As for the Taliban, we really didn't need to re-create them since they never really left anyway. They just bode their time and waited for the Americans to fly off. Then they waltzed back into a power vacuum, having already procured side agreements with most of the tribal leaders. (BTW - The Taliban are far more shrewd and organized than Hamas.)

BTW - Merry Christmas, my friend! My best to you and your wife!*

Sorry I'm late responding--holidays, family etc. 

Agree with the bolded. The developing chaos forced Bush and finally Obama to take state-building seriously--but too late. 

When I say "conditions which created the Taliban" I am referring to the chaos and uncertainty created by multiple centers of power exercising deadly force in the same neighborhood. That's what created the Taliban back in the '90s, as Afghans came to prefer any order to no order. 

The Taliban were thoroughly defeated and awed by US airpower by spring of 2002. And many, probably a good majority of Afghans, were happy to see them gone if it meant order and more freedom. And that was the US opportunity  to build an integrated military, police force and government there which had some chance of holding the country by keeping order. Instead they re-installed war lords or simply defaulted to their local control, the locals taking them now to be US proxies. (Remember Rummy's ideal of slimmed down military fighting on the cheap?) Boom! the Taliban-creating-conditions were there again, only this time remotely affiliated with a central, US backed government.

I remember the last time I went through Individual Readiness Training (In Grafenwoehr, Germany) for Afghanistan. That was in 2011, and they made a big point of visually demonstrating how random killing fueled the Taliban by yanking soldiers out of their seats and lining them up before everyone to create a family "system" of fathers, brothers, uncles and cousins. Kill one and that entire cluster of men was suddenly blood-feud bound to avenge the death. Most soldiers watching weren't much interested in all that COIN stuff, though. Nor did it seem like enough were in Afghanistan. (Wish Bfine were around, to get his take on this.) By 2020, even many village women in non-Pashtu districts who wanted schooling for their daughters came to prefer the Taliban over the local anarchy, which killed off their husbands, brothers, sons, uncles and cousins in a steady drip drip of random killings and reprisals. (Great article on this subject: Arnand Gopal's "The Other Afghan Women"  https://www.newyorker.com/magazine/2021/09/13/the-other-afghan-women.)

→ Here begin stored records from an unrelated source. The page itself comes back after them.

(* ===== verification/SyncInterfaces.v ===== *)
(** * Interfaces of the sync service (internal/services/syncservice/interfaces.go)

    The persistent sync status and the interface through which the sync pipeline
    and its handler read and update it.  The handler and the pipeline are verified
    against the class [StateProvider]; the file-backed implementation is an
    instance. *)

From S2P Require Import Prelude.

(** [Status]; a nil [FailedMessages] map is [None]. *)
Record Status : Type := mkStatus {
  HasLabels : bool;
  HasMessages : bool;
  HasMessageCount : bool;
  FailedMessages : option (gset string);
  LastSyncedMessageID : string;
  NumSyncedMessages : Z;
  TotalMessageCount : Z;
  StartSyncEventID : string
}.

Definition DefaultStatus : Status := mkStatus false false false (Some ∅) "" 0 0 "".

Definition IsComplete (s : Status) : bool := HasLabels s && HasMessages s.
Definition InProgress (s : Status) : bool := HasLabels s || HasMessageCount s.

(** The field updates of the interface's methods. *)
Definition withLabels (b : bool) (s : Status) : Status :=
  mkStatus b (HasMessages s) (HasMessageCount s) (FailedMessages s) (LastSyncedMessageID s)
    (NumSyncedMessages s) (TotalMessageCount s) (StartSyncEventID s).
Definition withMessages (b : bool) (s : Status) : Status :=
  mkStatus (HasLabels s) b (HasMessageCount s) (FailedMessages s) (LastSyncedMessageID s)
    (NumSyncedMessages s) (TotalMessageCount s) (StartSyncEventID s).
Definition withLastMessage (id : string) (i : Z) (s : Status) : Status :=
  mkStatus (HasLabels s) (HasMessages s) (HasMessageCount s) (FailedMessages s) id
    (i64 (NumSyncedMessages s + i)) (TotalMessageCount s) (StartSyncEventID s).
Definition withMessageCount (i : Z) (s : Status) : Status :=
  mkStatus (HasLabels s) (HasMessages s) true (FailedMessages s) (LastSyncedMessageID s)
    (NumSyncedMessages s) i (StartSyncEventID s).
Definition withFailed (f : option (gset string)) (s : Status) : Status :=
  mkStatus (HasLabels s) (HasMessages s) (HasMessageCount s) f (LastSyncedMessageID s)
    (NumSyncedMessages s) (TotalMessageCount s) (StartSyncEventID s).
Definition withStartSyncEventID (id : string) (s : Status) : Status :=
  mkStatus (HasLabels s) (HasMessages s) (HasMessageCount s) (FailedMessages s)
    (LastSyncedMessageID s) (NumSyncedMessages s) (TotalMessageCount s) id.

(** The failed message IDs, for the statements. *)
Definition failedIDs (s : Status) : gset string := default ∅ (FailedMessages s).

(** What [syncservice] relies on: an operation returns its new state and an
    error, and when there is none the status is the old one with the field
    changed. *)
Class StateProvider : Type := {
  provider : Type;
  providerErr : Type;
  status_of : provider -> Status;
  AddFailedMessageID : list string -> provider -> provider * option providerErr;
  RemFailedMessageID : list string -> provider -> provider * option providerErr;
  GetSyncStatus : provider -> result providerErr Status;
  ClearSyncStatus : provider -> provider * option providerErr;
  SetHasLabels : bool -> provider -> provider * option providerErr;
  SetHasMessages : bool -> provider -> provider * option providerErr;
  SetLastMessageID : string -> Z -> provider -> provider * option providerErr;
  SetMessageCount : Z -> provider -> provider * option providerErr
}.

Class StateProviderLaws `{StateProvider} : Prop := {
  AddFailedMessageID_law ids p p' :
    AddFailedMessageID ids p = (p', None) ->
    failedIDs (status_of p') = failedIDs (status_of p) ∪ list_to_set ids /\
    status_of p' = withFailed (FailedMessages (status_of p')) (status_of p);
  RemFailedMessageID_law ids p p' :
    RemFailedMessageID ids p = (p', None) ->
    failedIDs (status_of p') = failedIDs (status_of p) ∖ list_to_set ids /\
    status_of p' = withFailed (FailedMessages (status_of p')) (status_of p);
  GetSyncStatus_law p st : GetSyncStatus p = Ok st -> st = status_of p;
  ClearSyncStatus_law p p' : ClearSyncStatus p = (p', None) -> status_of p' = DefaultStatus;
  SetHasLabels_law b p p' :
    SetHasLabels b p = (p', None) -> status_of p' = withLabels b (status_of p);
  SetHasMessages_law b p p' :
    SetHasMessages b p = (p', None) -> status_of p' = withMessages b (status_of p);
  SetLastMessageID_law id i p p' :
    SetLastMessageID id i p = (p', None) -> status_of p' = withLastMessage id i (status_of p);
  SetMessageCount_law i p p' :
    SetMessageCount i p = (p', None) -> status_of p' = withMessageCount i (status_of p)
}.

(** A state provider that is the status itself and never fails. *)
Definition pure_provider : StateProvider := {|
  provider := Status; providerErr := Empty_set; status_of := id;
  AddFailedMessageID := fun ids s => (withFailed (Some (failedIDs s ∪ list_to_set ids)) s, None);
  RemFailedMessageID := fun ids s => (withFailed (Some (failedIDs s ∖ list_to_set ids)) s, None);
  GetSyncStatus := Ok;
  ClearSyncStatus := fun _ => (DefaultStatus, None);
  SetHasLabels := fun b s => (withLabels b s, None);
  SetHasMessages := fun b s => (withMessages b s, None);
  SetLastMessageID := fun id i s => (withLastMessage id i s, None);
  SetMessageCount := fun i s => (withMessageCount i s, None)
|}.

Lemma pure_provider_laws : @StateProviderLaws pure_provider.
Proof.
  split; simpl; intros; repeat match goal with H : (_, _) = (_, _) |- _ => injection H as <- end;
    try match goal with H : Ok _ = Ok _ |- _ => injection H as <- end; done.
Qed.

That sort of chaos, growing year by from 2003 on (especially after half the US occupation force was re-directed to Iraq) recruited new Taliban, and an unwillingness to resist them among those who didn't like the Taliban.

Anyway, some of this history may be fueling the Biden administration's pressure on Israel NOT to create more Hamas by mass killing of civilians, even framed as "collateral damage."  Israelis have already had their own lessons in this, especially from their occupation of Lebanon. If they did not learn those lessons, then I'm not sure the US can fix that. 

*Thanx!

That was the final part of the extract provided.